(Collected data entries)

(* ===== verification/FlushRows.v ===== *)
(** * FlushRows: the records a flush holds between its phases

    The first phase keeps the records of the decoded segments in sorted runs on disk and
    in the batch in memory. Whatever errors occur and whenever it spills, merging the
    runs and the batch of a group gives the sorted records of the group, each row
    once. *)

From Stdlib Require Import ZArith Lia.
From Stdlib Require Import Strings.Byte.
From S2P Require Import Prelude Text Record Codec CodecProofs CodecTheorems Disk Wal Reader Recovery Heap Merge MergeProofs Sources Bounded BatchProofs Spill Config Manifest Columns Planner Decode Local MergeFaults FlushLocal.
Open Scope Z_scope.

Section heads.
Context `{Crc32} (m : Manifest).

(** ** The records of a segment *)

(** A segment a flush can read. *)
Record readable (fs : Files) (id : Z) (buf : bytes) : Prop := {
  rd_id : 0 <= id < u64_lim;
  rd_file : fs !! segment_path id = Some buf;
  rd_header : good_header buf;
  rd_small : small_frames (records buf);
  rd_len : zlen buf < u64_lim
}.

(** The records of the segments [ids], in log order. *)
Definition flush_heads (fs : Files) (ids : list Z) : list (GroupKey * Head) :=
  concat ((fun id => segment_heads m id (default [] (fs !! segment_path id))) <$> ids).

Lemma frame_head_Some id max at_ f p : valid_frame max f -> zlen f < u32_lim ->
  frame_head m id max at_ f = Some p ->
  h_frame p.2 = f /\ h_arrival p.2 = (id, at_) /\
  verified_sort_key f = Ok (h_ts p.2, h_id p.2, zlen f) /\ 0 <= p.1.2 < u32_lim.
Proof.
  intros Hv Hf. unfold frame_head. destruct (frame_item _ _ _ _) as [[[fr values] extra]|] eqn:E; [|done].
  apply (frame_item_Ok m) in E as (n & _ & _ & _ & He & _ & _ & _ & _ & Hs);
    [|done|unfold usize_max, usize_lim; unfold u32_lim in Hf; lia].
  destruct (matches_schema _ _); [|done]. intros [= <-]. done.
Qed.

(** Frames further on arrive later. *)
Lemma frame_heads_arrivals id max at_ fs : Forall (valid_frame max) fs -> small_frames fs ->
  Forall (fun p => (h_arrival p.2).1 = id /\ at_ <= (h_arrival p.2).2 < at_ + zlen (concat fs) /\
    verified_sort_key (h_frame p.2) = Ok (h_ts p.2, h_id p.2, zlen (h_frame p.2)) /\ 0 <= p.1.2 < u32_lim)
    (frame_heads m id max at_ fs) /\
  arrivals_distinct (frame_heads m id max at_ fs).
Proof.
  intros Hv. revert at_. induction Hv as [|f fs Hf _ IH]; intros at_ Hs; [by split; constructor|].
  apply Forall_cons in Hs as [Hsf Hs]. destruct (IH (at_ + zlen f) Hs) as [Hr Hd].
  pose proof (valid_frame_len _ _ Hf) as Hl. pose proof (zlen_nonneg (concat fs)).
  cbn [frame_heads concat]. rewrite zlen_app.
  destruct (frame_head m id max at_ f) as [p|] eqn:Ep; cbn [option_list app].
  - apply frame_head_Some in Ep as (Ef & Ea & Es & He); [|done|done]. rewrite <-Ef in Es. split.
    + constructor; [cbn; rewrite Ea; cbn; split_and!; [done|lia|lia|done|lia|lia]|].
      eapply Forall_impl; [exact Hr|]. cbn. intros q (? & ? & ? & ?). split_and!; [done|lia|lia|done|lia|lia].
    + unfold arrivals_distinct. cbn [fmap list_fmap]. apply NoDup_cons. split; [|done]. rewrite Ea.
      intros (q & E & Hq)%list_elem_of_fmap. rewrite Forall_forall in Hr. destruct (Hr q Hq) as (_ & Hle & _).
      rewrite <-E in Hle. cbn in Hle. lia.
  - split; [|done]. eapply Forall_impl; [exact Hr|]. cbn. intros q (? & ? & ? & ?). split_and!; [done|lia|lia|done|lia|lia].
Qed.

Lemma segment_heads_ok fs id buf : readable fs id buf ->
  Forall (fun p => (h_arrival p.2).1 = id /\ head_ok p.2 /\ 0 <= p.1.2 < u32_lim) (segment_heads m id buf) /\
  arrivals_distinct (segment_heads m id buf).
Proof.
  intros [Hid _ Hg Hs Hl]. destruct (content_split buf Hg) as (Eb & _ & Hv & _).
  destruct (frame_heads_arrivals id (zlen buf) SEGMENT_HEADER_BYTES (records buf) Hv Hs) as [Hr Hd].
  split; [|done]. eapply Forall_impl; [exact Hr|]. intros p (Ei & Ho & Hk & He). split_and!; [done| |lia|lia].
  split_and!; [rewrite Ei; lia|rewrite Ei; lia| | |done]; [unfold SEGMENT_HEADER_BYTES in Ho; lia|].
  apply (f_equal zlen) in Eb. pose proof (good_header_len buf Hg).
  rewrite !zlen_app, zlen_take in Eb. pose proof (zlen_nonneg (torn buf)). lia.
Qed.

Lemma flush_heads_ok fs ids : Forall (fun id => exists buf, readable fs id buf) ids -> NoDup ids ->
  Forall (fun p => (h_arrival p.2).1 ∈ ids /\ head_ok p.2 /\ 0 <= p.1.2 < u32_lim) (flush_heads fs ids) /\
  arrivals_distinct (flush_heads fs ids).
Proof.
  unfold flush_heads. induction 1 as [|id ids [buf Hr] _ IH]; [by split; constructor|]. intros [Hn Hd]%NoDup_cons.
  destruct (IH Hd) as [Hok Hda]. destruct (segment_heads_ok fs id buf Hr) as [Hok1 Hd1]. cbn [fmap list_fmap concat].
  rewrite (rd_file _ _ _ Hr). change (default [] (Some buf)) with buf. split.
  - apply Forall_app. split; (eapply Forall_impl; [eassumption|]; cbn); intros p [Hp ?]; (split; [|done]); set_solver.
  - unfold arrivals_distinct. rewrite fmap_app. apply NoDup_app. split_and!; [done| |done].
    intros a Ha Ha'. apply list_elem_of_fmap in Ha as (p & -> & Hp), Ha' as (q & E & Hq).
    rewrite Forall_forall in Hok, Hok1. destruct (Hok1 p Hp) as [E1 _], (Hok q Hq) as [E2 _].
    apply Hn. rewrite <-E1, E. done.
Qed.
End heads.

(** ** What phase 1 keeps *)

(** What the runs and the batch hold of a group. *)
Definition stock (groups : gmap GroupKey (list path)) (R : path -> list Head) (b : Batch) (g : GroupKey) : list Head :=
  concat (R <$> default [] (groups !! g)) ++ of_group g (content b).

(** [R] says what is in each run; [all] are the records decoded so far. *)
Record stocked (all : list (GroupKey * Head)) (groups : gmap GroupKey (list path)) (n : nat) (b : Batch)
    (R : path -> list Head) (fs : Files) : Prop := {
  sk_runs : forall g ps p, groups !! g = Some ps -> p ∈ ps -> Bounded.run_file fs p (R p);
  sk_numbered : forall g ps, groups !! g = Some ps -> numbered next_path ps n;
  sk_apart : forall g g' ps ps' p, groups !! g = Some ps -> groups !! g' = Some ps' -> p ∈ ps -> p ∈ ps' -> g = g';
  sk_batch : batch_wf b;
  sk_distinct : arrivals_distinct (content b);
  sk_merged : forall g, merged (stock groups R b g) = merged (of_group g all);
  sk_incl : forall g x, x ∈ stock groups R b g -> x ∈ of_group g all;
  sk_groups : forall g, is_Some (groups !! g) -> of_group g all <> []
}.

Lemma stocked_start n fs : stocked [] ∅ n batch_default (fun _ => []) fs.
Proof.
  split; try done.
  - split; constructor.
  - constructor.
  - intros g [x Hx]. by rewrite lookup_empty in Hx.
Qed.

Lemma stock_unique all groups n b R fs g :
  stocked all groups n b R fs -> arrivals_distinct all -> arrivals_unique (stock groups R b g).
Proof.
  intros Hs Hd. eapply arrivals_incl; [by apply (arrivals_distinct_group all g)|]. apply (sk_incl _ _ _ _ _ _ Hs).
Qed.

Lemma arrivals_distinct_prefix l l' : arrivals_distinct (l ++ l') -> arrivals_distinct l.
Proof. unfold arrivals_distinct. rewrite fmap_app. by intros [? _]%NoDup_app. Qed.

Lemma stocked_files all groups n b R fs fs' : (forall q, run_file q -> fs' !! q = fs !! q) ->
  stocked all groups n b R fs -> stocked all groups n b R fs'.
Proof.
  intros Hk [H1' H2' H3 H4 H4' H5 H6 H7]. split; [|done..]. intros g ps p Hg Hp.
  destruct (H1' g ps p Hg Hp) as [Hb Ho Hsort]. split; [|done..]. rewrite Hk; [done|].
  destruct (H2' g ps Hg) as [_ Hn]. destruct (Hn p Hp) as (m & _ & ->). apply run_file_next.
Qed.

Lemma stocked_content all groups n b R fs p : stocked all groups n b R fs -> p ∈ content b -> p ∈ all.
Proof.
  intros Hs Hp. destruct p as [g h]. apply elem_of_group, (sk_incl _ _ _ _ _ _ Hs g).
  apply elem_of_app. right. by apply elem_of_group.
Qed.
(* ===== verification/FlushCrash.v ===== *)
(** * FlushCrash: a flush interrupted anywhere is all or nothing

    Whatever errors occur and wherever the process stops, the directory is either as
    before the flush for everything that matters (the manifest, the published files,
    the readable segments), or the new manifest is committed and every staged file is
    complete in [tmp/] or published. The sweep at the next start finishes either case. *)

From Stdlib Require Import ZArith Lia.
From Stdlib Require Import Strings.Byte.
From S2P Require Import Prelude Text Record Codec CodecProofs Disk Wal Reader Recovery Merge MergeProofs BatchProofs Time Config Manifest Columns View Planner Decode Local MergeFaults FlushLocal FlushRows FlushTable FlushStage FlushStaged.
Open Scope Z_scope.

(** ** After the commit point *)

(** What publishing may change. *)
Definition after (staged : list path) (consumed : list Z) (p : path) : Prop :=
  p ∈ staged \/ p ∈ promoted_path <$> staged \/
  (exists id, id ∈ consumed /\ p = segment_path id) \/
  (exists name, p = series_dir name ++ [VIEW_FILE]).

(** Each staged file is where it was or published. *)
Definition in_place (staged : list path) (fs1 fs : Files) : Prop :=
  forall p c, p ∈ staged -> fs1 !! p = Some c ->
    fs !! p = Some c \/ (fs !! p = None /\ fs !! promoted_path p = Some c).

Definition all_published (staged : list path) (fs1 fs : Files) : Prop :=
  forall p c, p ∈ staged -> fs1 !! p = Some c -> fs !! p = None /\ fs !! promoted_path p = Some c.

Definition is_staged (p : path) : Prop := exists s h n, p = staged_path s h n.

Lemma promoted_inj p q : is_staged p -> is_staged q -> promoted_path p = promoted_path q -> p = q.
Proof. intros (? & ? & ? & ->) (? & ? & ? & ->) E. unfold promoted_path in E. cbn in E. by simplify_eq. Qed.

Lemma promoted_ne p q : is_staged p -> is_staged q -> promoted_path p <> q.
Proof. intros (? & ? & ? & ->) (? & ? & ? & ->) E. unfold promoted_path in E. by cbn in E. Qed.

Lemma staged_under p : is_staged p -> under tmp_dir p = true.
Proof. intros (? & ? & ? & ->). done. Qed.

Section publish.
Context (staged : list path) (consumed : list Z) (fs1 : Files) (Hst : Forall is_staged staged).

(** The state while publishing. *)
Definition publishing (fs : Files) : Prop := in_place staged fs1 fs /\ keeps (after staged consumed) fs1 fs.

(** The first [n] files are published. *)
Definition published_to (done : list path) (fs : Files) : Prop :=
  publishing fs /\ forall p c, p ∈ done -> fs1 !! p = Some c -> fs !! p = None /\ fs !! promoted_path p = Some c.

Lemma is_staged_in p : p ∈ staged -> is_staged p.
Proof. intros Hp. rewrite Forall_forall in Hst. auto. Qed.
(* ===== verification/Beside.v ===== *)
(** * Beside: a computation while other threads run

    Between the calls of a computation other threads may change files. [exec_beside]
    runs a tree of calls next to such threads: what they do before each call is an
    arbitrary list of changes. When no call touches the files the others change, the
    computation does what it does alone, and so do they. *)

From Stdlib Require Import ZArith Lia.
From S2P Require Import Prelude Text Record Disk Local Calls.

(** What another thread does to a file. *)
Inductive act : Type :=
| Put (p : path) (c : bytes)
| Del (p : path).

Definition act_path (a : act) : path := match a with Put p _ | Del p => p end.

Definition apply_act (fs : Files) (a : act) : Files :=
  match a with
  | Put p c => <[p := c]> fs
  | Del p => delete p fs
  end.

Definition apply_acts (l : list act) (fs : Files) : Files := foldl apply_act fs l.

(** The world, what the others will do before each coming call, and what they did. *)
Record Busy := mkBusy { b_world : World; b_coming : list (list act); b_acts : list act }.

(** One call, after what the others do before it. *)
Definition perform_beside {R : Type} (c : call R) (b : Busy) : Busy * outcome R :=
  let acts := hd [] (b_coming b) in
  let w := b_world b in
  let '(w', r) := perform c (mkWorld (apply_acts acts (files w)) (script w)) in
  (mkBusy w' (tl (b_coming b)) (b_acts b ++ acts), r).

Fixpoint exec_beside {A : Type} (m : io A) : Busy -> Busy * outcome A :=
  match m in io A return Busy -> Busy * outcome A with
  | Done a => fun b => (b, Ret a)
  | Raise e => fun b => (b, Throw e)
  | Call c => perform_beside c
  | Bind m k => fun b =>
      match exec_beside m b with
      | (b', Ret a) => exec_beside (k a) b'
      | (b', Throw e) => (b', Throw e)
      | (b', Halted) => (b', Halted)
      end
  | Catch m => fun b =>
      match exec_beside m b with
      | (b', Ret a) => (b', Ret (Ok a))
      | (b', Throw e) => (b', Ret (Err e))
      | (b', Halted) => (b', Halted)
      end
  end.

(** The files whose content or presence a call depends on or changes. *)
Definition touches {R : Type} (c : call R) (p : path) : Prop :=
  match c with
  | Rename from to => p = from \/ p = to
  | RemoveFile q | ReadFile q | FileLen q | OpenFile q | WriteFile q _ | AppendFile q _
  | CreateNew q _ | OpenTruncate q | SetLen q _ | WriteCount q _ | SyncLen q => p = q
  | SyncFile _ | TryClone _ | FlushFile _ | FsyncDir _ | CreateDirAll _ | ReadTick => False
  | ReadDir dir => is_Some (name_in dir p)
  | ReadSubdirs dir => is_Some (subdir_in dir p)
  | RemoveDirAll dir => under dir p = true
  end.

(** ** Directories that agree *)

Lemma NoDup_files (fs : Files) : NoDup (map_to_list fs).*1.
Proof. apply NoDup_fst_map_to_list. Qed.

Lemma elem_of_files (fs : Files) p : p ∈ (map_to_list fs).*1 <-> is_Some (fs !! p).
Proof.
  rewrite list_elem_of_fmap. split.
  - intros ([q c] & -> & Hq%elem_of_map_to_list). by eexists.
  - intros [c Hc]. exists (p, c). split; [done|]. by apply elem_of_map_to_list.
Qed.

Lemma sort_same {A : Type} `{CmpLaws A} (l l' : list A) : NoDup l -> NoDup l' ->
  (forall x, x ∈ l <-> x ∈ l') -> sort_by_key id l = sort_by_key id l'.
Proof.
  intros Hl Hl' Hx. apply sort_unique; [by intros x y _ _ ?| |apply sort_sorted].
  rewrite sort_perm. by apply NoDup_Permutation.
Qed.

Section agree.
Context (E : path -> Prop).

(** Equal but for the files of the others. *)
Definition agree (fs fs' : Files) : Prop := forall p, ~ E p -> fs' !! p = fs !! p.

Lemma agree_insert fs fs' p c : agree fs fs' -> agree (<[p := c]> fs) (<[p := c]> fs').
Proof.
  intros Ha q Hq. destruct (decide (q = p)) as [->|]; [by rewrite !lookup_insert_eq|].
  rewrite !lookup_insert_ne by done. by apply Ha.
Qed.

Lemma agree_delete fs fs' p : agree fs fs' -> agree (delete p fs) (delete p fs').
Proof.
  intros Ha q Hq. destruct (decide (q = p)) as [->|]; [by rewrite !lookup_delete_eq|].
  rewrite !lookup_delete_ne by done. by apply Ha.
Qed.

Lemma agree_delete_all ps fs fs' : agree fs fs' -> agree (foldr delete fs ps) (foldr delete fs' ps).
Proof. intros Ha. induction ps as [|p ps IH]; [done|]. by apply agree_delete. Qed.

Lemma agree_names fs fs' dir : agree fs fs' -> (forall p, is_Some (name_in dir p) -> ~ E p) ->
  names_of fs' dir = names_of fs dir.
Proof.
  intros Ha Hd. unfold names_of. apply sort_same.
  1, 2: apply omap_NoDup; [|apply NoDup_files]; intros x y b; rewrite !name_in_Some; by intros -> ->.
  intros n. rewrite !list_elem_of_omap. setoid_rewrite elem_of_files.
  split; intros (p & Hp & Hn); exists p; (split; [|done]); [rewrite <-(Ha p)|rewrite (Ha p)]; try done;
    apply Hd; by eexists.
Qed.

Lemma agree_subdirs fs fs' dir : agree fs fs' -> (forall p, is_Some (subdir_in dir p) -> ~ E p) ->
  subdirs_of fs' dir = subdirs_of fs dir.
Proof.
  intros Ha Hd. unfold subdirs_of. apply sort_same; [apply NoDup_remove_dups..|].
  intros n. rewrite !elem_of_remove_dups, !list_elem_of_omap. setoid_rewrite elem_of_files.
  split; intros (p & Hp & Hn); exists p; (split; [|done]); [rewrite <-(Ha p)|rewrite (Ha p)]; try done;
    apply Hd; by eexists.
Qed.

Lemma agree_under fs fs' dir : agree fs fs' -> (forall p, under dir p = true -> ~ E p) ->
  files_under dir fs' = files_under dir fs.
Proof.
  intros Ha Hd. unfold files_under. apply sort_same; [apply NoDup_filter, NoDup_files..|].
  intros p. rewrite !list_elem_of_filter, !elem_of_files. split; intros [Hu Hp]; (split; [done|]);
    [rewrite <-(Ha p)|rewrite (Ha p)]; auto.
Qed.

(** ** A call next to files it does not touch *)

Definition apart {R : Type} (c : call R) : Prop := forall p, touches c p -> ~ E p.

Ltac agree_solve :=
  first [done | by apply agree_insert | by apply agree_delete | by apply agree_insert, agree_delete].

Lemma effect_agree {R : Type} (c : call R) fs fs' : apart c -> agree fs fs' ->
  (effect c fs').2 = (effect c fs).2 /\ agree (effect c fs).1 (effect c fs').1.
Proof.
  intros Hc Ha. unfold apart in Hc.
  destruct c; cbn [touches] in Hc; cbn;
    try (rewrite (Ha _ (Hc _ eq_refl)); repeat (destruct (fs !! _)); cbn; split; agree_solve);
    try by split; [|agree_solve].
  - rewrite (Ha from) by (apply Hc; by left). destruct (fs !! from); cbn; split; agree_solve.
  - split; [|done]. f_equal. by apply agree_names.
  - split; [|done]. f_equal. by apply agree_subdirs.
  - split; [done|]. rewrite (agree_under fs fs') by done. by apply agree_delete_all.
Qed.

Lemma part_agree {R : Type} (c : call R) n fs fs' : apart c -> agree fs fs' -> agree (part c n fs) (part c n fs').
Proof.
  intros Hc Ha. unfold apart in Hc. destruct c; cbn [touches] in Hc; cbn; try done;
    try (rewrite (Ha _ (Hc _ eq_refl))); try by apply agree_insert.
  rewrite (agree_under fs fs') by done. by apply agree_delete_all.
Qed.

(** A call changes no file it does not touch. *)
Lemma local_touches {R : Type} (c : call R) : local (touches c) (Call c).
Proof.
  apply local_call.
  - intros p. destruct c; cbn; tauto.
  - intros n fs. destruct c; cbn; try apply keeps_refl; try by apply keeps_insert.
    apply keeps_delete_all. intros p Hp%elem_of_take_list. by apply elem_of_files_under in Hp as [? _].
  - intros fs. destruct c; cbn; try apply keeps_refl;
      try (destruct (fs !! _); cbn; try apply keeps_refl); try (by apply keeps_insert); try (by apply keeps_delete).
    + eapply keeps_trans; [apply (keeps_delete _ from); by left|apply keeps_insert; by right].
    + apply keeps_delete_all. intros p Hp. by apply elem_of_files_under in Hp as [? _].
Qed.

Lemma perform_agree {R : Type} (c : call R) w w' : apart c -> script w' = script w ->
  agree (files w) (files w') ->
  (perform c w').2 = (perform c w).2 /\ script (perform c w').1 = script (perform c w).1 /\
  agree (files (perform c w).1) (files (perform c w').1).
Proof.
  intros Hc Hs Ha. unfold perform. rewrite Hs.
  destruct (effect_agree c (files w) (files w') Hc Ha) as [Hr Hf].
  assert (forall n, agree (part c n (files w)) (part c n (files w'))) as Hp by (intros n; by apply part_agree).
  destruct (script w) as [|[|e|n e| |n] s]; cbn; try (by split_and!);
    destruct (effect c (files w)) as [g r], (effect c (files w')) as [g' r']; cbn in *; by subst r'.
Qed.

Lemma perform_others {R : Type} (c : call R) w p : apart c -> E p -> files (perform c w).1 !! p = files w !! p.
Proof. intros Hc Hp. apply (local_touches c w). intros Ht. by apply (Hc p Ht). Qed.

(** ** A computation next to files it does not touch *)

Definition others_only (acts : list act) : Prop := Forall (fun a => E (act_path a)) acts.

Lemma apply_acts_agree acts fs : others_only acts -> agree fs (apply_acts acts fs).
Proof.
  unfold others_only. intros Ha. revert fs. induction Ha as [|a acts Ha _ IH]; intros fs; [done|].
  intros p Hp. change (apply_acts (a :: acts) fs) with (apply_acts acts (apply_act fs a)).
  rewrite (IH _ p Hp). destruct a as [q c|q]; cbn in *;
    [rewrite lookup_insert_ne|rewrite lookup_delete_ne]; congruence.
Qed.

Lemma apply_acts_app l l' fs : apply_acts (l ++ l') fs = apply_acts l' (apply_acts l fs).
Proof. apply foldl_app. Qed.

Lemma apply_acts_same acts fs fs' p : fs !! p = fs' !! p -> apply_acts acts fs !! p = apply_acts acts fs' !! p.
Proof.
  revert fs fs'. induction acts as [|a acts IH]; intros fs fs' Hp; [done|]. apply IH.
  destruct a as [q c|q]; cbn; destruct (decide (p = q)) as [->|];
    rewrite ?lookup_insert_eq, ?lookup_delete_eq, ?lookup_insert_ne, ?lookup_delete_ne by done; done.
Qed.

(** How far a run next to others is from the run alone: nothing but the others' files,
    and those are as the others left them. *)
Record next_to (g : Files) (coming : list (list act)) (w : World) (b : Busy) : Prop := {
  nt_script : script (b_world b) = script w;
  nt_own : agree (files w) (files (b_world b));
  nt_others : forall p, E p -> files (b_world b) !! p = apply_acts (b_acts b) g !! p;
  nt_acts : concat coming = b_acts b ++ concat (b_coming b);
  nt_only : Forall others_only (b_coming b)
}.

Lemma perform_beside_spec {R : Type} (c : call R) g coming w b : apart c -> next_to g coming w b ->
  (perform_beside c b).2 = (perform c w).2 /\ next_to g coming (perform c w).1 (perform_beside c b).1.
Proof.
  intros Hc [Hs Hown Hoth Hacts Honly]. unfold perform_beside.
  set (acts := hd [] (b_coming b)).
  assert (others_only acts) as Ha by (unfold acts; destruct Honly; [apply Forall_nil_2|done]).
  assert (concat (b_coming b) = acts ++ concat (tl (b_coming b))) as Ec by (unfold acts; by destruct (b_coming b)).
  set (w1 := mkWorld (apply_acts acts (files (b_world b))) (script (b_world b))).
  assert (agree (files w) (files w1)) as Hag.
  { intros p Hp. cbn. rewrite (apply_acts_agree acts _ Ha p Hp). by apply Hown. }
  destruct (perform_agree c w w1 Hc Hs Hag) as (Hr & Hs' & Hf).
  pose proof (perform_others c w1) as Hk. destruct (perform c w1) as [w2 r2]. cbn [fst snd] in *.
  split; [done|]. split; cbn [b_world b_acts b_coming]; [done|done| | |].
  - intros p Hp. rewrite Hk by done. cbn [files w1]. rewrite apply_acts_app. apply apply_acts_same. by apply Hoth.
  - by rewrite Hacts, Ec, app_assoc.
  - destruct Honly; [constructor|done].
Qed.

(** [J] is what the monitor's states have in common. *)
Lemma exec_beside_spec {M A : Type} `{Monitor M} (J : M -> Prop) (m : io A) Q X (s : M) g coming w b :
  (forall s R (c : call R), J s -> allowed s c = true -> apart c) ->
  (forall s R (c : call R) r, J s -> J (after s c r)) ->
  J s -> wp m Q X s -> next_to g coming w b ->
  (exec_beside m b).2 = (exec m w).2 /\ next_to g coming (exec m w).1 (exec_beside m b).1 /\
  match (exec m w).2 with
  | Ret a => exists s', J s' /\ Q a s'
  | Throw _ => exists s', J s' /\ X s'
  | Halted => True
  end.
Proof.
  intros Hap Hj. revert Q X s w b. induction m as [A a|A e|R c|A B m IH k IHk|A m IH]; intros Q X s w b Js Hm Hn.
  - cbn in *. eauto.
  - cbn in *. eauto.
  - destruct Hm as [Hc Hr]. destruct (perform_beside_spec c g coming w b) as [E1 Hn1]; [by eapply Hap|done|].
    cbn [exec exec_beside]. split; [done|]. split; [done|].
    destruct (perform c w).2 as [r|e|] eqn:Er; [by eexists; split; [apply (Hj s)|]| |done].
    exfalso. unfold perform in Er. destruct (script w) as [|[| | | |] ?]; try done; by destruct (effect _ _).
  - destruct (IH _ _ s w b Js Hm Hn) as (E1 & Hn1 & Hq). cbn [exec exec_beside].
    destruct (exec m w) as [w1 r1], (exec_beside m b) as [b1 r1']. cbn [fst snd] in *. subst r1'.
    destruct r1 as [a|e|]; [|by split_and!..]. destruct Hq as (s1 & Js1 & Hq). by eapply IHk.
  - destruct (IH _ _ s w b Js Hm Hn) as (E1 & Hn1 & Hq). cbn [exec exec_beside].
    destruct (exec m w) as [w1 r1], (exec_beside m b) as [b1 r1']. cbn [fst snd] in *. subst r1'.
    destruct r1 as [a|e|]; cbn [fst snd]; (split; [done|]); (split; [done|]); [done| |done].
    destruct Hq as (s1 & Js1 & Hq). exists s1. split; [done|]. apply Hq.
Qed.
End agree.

:: Your goal ::
Could you reproduce exactly the lines of the entries above, from the one with "from \/ p = to" through the one with "Proof. apply NoDup_fst_map_to_list. Qed.", and nothing else?

:: Reply ::
  | Rename from to => p = from \/ p = to
  | RemoveFile q | ReadFile q | FileLen q | OpenFile q | WriteFile q _ | AppendFile q _
  | CreateNew q _ | OpenTruncate q | SetLen q _ | WriteCount q _ | SyncLen q => p = q
  | SyncFile _ | TryClone _ | FlushFile _ | FsyncDir _ | CreateDirAll _ | ReadTick => False
  | ReadDir dir => is_Some (name_in dir p)
  | ReadSubdirs dir => is_Some (subdir_in dir p)
  | RemoveDirAll dir => under dir p = true
  end.

(** ** Directories that agree *)

Lemma NoDup_files (fs : Files) : NoDup (map_to_list fs).*1.
Proof. apply NoDup_fst_map_to_list. Qed.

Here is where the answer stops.